- Material for this exercise:
(* ===== verification/ServerWitnesses.v ===== *)
(** * The server on the concrete network

    A server of [FabricMachine] with two receive buffers, an empty cache over malloc
    and one object that has no segment yet; a request has been received in the first
    buffer.  The theorems on the handlers apply to it. *)

From Stdlib Require Import String.
From S2P Require Import Prelude StdMap Memory IntervalMap Serializer Protocol Interfaces ConsistencyTracker World WorldInv View Object ObjectAccess ObjectData ObjectFlush ObjectCow Container System Fabric LibfabricDomain ClientRegistry Connection Dispatch ConnectionInv ConnectionSend ConnectionPoll ConnectionRdma MemoryBackend MemoryCache Provider Hooks Requests ServerMemory ServerHooks ServerInv ServerRequests ServerWrites ServerControl ServerRdma ServerFetch FabricObjects ServerLife Machine FabricMachine Witnesses ConnectionWitnesses.

Module ServerWitnesses.
Import Serializer Protocol Object ObjectData Container LibfabricDomain ClientRegistry Connection Dispatch ConnectionInv ConnectionSend ConnectionPoll ConnectionRdma MemoryBackend MemoryCache Provider Requests ServerMemory ServerHooks ServerInv ServerRequests ServerWrites ServerControl ServerRdma ServerFetch Machine FabricMachine.

#[local] Existing Instance some_storage.
Abbreviation S := (Cx Node (option server_hook) rdma_done (App (Cache Malloc) Disk)).
Abbreviation buf0 := ConnectionWitnesses.buf0.
Abbreviation G0 := ConnectionWitnesses.G0.

(** The object 2 has no segment, the others do not exist. *)
Definition app0 : App (Cache Malloc) Disk :=
  mkApp (mkContainer [(id2, 1)] 4096 1 1) (new_Cache (mkMalloc true)) (mkDisk blank) ∅ 1 {[1 := obj2]} 2 ∅ 1 0 0.

(** The message [l] of the client 6 is in the buffer 0. *)
Definition head (t : LibfabricMessageType) : LibfabricMessageHeader := mkHeader (msg_code t) 6 8 9.
Definition received (t : LibfabricMessageType) (l : list byte) : mem :=
  wr (fun _ => x00) buf0 (m_bytes (fun _ => x00) (head t) ++ l).
Definition server_with hk remote (m : mem) : S := ConnectionWitnesses.cx_with hk app0 [ConnectionWitnesses.post1] [] 1 false remote 0 m.
Definition server (m : mem) : S := server_with ∅ [(6, 5)] m.
Definition request_of (t : LibfabricMessageType) (m : mem) : LibfabricClientRequest :=
  mkClientRequest 6 0 (head t) (mkSer m buf0 1024 32 SERIALIZER_UNPACK [] false true).

Lemma server_conn hk remote m : owned_ok ∅ (∅ ∪ G0) [0] [] 0 (server_with hk remote m).
Proof.
  rewrite map_empty_union. apply ConnectionWitnesses.cx_with_ok.
  - simpl. apply NoDup_cons. split; [|apply NoDup_singleton]. by intros ?%list_elem_of_singleton.
  - intros id. simpl. rewrite !elem_of_cons, elem_of_nil. lia.
  - intros v ->%list_elem_of_singleton. by right.
Qed.

Lemma cw_of_ok (s : S) ops next :
  cx_app s = set_ops ops next app0 -> sys_rep (cx_sys s) (∅ ∪ G0) -> cw_ok ∅ G0 (cx_sys s) (cw_of s).
Proof.
  intros Eapp Hrep. unfold cw_of. rewrite Eapp.
  assert (forall p o, ({[1 := obj2]} : gmap Z Object) !! p = Some o -> p = 1 /\ o = obj2) as Hob by (intros p o [<- <-]%lookup_singleton_Some; done).
  constructor; cbn [fst snd].
  - constructor; try done.
    + exists ∅. split; [|by constructor]. exists ∅, G0. split; [exact Hrep|].
      split; [apply map_disjoint_empty_l|]. split; [rewrite fmap_empty; by apply new_Cache_inv|]. by split_and!.
    + intros i Hi. by apply elem_of_nil in Hi.
    + by intros i [v Hv].
    + split; [done|]. intros p [o [-> _]%Hob]. done.
    + intros p o [-> ->]%Hob. constructor; try done. split; [done|]. apply Z.divide_refl.
  - repeat constructor.
  - intros i p Hp. rewrite sm_find_In in Hp by repeat constructor. destruct Hp as [[= <- <-]|[]]. by exists obj2.
  - by intros p o [-> ->]%Hob.
  - split; [done|]. apply Z.divide_refl.
  - done.
Qed.

Lemma server_with_ok hk remote m : server_ok ∅ G0 [0] [] 0 (server_with hk remote m).
Proof.
  constructor.
  - apply server_conn.
  - apply map_disjoint_empty_l.
  - intros p Hp. by apply elem_of_nil in Hp.
  - done.
  - intros p. simpl. rewrite !elem_of_cons. intros [->|[->|Hp]]; [by eexists; vm_compute|by eexists; vm_compute|by apply elem_of_nil in Hp].
  - apply (cw_of_ok _ ∅ 1); [done|]. exact (po_rep _ _ _ (co_pool _ _ _ _ _ _ (server_conn hk remote m))).
Qed.
Lemma server_is_ok m : server_ok ∅ G0 [0] [] 0 (server m).
Proof. apply server_with_ok. Qed.

Lemma server_idle m : idle ∅ (server m).
Proof. by intros a _ (p & n & r & Hp & _). Qed.
Lemma server_answerable n m : (1 < n)%nat -> answerable n (server m) 6 5.
Proof. intros Hn. constructor; [apply ConnectionWitnesses.patient_with; simpl; lia|apply ConnectionWitnesses.ready_with|done]. Qed.

Lemma server_request {T} `{Message T} t m (v : T) :
  message_at m buf0 1024 v -> request_at (server m) (request_of t m) v.
Proof. intros Hm. exists buf0. split; [done|]. split; [done|]. by exists buf0. Qed.

(** ** A flush *)
Definition flush2 : LibfabricObjFlushInfos := mkFlush (mkObjectId 2 0) 0 0.
Definition flush_mem : mem := received IOC_LF_MSG_OBJ_FLUSH (m_bytes (fun _ => x00) flush2).


(** ** A write that creates its object, and a read *)
Definition hello : list byte := [x48; x65; x6c; x6c; x6f].
Definition write5 : LibfabricObjReadWriteInfos := mkReadWrite (mkObjectId 5 0) (mkIov 0 0) 4094 5 true (buf0 + 81).
Definition write_mem : mem := received IOC_LF_MSG_OBJ_WRITE (m_bytes (wr (fun _ => x00) (buf0 + 81) hello) write5).
Definition read5 : LibfabricObjReadWriteInfos := mkReadWrite (mkObjectId 5 0) (mkIov 0 0) 16 5 false 0.
Definition read_mem : mem := received IOC_LF_MSG_OBJ_READ (m_bytes (fun _ => x00) read5).


Lemma server_read_witness :
  wp pool_fault (serve_read 10 (request_of IOC_LF_MSG_OBJ_READ read_mem))
    (fun r s' => exists msg, ep_sent (ep s') = [(5, msg)]) (server read_mem).
Proof.
  eapply wp_mono.
  - apply (server_read 10 ∅ G0 [] (server read_mem) (request_of IOC_LF_MSG_OBJ_READ read_mem) read5 5).
    + apply server_is_ok.
    + apply server_idle.
    + apply server_answerable. lia.
    + apply server_request. split; [by split_and!; vm_compute|]. split; [by vm_compute|]. by vm_compute.
    + by vm_compute.
    + by vm_compute.
    + by vm_compute.
    + change (fits 16 5 4096 /\ one_unit 16 5 4096). split; [unfold fits; rewrite two63_eq; lia|]. split; [lia|reflexivity].
  - intros r s' (_ & _ & _ & msg & Hs & _). by exists msg.
Defined.

(** ** Mapping a range, unmapping one, copying an object *)
Definition register5 : LibfabricRegisterRange := mkRegister (mkObjectId 5 0) 0 4096 true.
Definition register_mem : mem := received IOC_LF_MSG_OBJ_RANGE_REGISTER (m_bytes (fun _ => x00) register5).
Definition unregister5 : LibfabricUnregisterRange := mkUnregister (mkObjectId 5 0) 0 4096 1 true.
Definition unregister_mem : mem := received IOC_LF_MSG_OBJ_RANGE_UNREGISTER (m_bytes (fun _ => x00) unregister5).
Definition copy23 : LibfabricObjectCow := mkCow (mkObjectId 2 0) (mkObjectId 3 0) false 0 0.
Definition copy_mem : mem := received IOC_LF_MSG_OBJ_COW (m_bytes (fun _ => x00) copy23).


Lemma server_unregister_witness :
  wp pool_fault (serve_unregister 10 true (request_of IOC_LF_MSG_OBJ_RANGE_UNREGISTER unregister_mem))
    (fun r s' => ep_sent (ep s') = [(5, status_bytes IOC_LF_MSG_OBJ_RANGE_UNREGISTER_ACK (-1) (server unregister_mem))]) (server unregister_mem).
Proof.
  eapply wp_mono.
  - apply (server_unregister 10 ∅ G0 [] (server unregister_mem) (request_of IOC_LF_MSG_OBJ_RANGE_UNREGISTER unregister_mem) unregister5 5).
    + apply server_is_ok.
    + apply server_idle.
    + apply server_answerable. lia.
    + apply server_request. split; [by split_and!; vm_compute|]. split; [by vm_compute|]. by vm_compute.
  - intros r s' (_ & status & t' & Hs & [(_ & l1 & l2 & Hr & _)|(-> & _)] & _); [|exact Hs]. by destruct l1.
Defined.


(** ** A read by RDMA, and the completion of its last operation *)
Definition fuel_large : nat := Z.to_nat 50000.
Definition read_large : LibfabricObjReadWriteInfos := mkReadWrite (mkObjectId 5 0) (mkIov 4096 7) 0 40000 false 0.
Definition large_mem : mem := received IOC_LF_MSG_OBJ_READ (m_bytes (fun _ => x00) read_large).

Lemma server_read_rdma_witness :
  wp pool_fault (serve_read fuel_large (request_of IOC_LF_MSG_OBJ_READ large_mem))
    (fun r s' => ep_sent (ep s') = [] /\ exists l, ep_rmas (ep s') = l /\ l <> [] /\ ap_ops (cx_app s') = {[1 := Z.of_nat (length l)]}) (server large_mem).
Proof.
  eapply wp_mono.
  - apply (server_read_rdma fuel_large ∅ G0 [] (server large_mem) (request_of IOC_LF_MSG_OBJ_READ large_mem) read_large 5).
    + apply server_is_ok.
    + apply server_idle.
    + apply server_answerable. unfold fuel_large. lia.
    + apply server_request. split; [by split_and!; vm_compute|]. split; [by vm_compute|]. by vm_compute.
    + apply ConnectionWitnesses.patient_with; unfold fuel_large, read_large; simpl length; simpl rw_size; lia.
    + reflexivity.
    + reflexivity.
    + change (fits 0 40000 4096). unfold fits. rewrite two63_eq. lia.
    + by vm_compute.
    + by vm_compute.
  - intros r s' (_ & _ & _ & [(gs & l & Hs & Hl & Hne & _ & _ & _ & Ho & _)|[_ Hno]]); [|destruct Hno; apply Witnesses.disk_reads; by vm_compute].
    split; [exact Hs|]. exists l. split; [exact Hl|]. split; [exact Hne|]. rewrite Ho. by apply insert_empty.
Defined.

(** ** A write by RDMA: the server shows what is fetched. *)
Definition write_large : LibfabricObjReadWriteInfos := mkReadWrite (mkObjectId 5 0) (mkIov 4096 7) 100 40000 false 0.
Definition fetch_mem : mem := received IOC_LF_MSG_OBJ_WRITE (m_bytes (fun _ => x00) write_large).


Definition last_done : rdma_done := mkDone RDMA_WRITE 6 1 40000.
Definition transferring : S :=
  ConnectionWitnesses.cx_with ∅ (set_ops {[1 := 1]} 2 app0) [ConnectionWitnesses.post0; ConnectionWitnesses.post1] [] 1 false [(6, 5)] 1 (fun _ => x00).
Definition completing : S := allocated (Function last_done) transferring.

Lemma completing_ok : server_ok ∅ G0 [] [1] 1 completing.
Proof.
  assert (owned_ok ∅ (∅ ∪ G0) [] [1] 1 completing) as Hc.
  { rewrite map_empty_union. refine (proj2 (proj2 (conn_ok_new (users := owned ∅) no_holds G0 [] [] 1 transferring (Function last_done) _))). apply ConnectionWitnesses.cx_with_ok.
    - simpl. apply NoDup_cons. split; [|apply NoDup_singleton]. by intros ?%list_elem_of_singleton.
    - intros id. simpl. rewrite !elem_of_cons, elem_of_nil. lia.
    - intros v. simpl. rewrite !elem_of_cons, elem_of_nil. intros [->|[->|[]]]; auto. }
  constructor.
  - exact Hc.
  - apply map_disjoint_empty_l.
  - intros p Hp. by apply elem_of_nil in Hp.
  - intros a act. simpl. rewrite insert_empty. intros [_ <-]%lookup_singleton_Some. by left.
  - intros p. simpl. rewrite !elem_of_cons. intros [->|[->|Hp]]; [by eexists; vm_compute|by eexists; vm_compute|by apply elem_of_nil in Hp].
  - apply (cw_of_ok _ {[1 := 1]} 2); [done|]. exact (po_rep _ _ _ (co_pool _ _ _ _ _ _ Hc)).
Qed.

Lemma server_rdma_completes_witness :
  wp pool_fault (finish_action (onRdmaDone 10) 1)
    (fun r s' => ep_sent (ep s') = [(5, status_bytes IOC_LF_MSG_OBJ_READ_WRITE_ACK 0 completing)] /\ ap_ops (cx_app s') = ∅ /\ cx_actions s' !! 1 = None) completing.
Proof.
  eapply wp_mono.
  - apply (server_rdma_completes 10 (fun _ => False) ∅ G0 [] completing 1 last_done 1 5).
    + apply completing_ok.
    + by intros a _ (p & n & r & Hp & _).
    + constructor; [split; unfold ep, ep_busy; simpl; lia| |done]. destruct (ConnectionWitnesses.ready_with (Hook := server_hook) ∅ (set_ops {[1 := 1]} 2 app0)
        no_holds [ConnectionWitnesses.post0; ConnectionWitnesses.post1] [] 1 false [(6, 5)] 1 (fun _ => x00)). by constructor.
    + reflexivity.
    + reflexivity.
  - intros r s' (_ & _ & Ha & _ & Hs & Ho). split; [exact Hs|]. split; [rewrite Ho; by vm_compute|exact Ha].
Defined.

(** ** The end of the server *)
Lemma server_deleted_witness :
  wp never (ServerLife.delete_Server 10 true (fun _ => ret LF_WAIT_LOOP_KEEP_WAITING) (fun _ _ => ret tt) 1 domain0 endpoint0)
    (fun _ s' => lc_live (s_ext (cx_sys s')) = ∅ /\ n_objects (s_ext (cx_sys s')) = ∅) (server (fun _ => x00)).
Proof.
  eapply wp_mono.
  - apply (ServerLife.server_deleted 10 true (fun _ => ret LF_WAIT_LOOP_KEEP_WAITING) (fun _ _ => ret tt) 1 ∅ G0 [0] domain0 endpoint0 ∅ (server (fun _ => x00))).
    + apply server_is_ok.
    + reflexivity.
    + apply (bool_decide_unpack _). by vm_compute.
    + lia.
    + intros k l h Hk. done.
    + apply domain0_over.
    + apply endpoint0_over.
    + reflexivity.
    + reflexivity.
    + constructor; [constructor|constructor|reflexivity].
  - intros u s' (_ & _ & Hl & Ho). split; [|exact Ho]. refine (eq_trans Hl _). by vm_compute.
Defined.
End ServerWitnesses.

- How to complete this task: Go through the listing above and write out exactly the lines starting with the one holding "elem_of_nil in Hi." and running through the one holding "- by intros p o [-> ->]%Hob.", ends included, and no others.

- Solution for this task:
    + intros i Hi. by apply elem_of_nil in Hi.
    + by intros i [v Hv].
    + split; [done|]. intros p [o [-> _]%Hob]. done.
    + intros p o [-> ->]%Hob. constructor; try done. split; [done|]. apply Z.divide_refl.
  - repeat constructor.
  - intros i p Hp. rewrite sm_find_In in Hp by repeat constructor. destruct Hp as [[= <- <-]|[]]. by exists obj2.
  - by intros p o [-> ->]%Hob.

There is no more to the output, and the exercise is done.